- **Task instructions**
A line counts if it contains the word "From" at least once. State how many such lines the records contain, giving the number alone.

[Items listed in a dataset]
=====

(* ===================================================================== *)
(* Shallow embedding of htdocs/js/console-manager.js                     *)
(*   - AdaptivePerformanceSystem: timeouts, network/device detection,    *)
(*     metrics history, executeWithRetry, executeWithTimeout             *)
(*   - ConsoleManager: console.error / console.warn suppression          *)
(* ===================================================================== *)

From Stdlib Require Import QArith Qpower Qround ZArith Lia Ascii.
From stdpp Require Import base gmap strings list pretty.

Open Scope Z_scope.

(* --------------------------------------------------------------------- *)
(* JavaScript numbers used by the code                                   *)
(* --------------------------------------------------------------------- *)

(** [Math.round x] rounds half-way cases towards +infinity: floor (x + 1/2).
    Numbers are modelled as exact rationals. *)
Definition Math_round (x : Q) : Z := Qfloor (x + (1 # 2))%Q.

(** [Math.pow b e] for an integer exponent. *)
Definition Math_pow (b : Q) (e : Z) : Q := Qpower b e.

(* --------------------------------------------------------------------- *)
(* AdaptivePerformanceSystem state                                       *)
(* --------------------------------------------------------------------- *)

(** The only values ever assigned to [this.networkSpeed]. *)
Inductive network_speed := fast | normal | slow.
(** The only values ever assigned to [this.deviceCapability]. *)
Inductive device_capability := high | medium | low.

=====

- **Answer to this problem**
2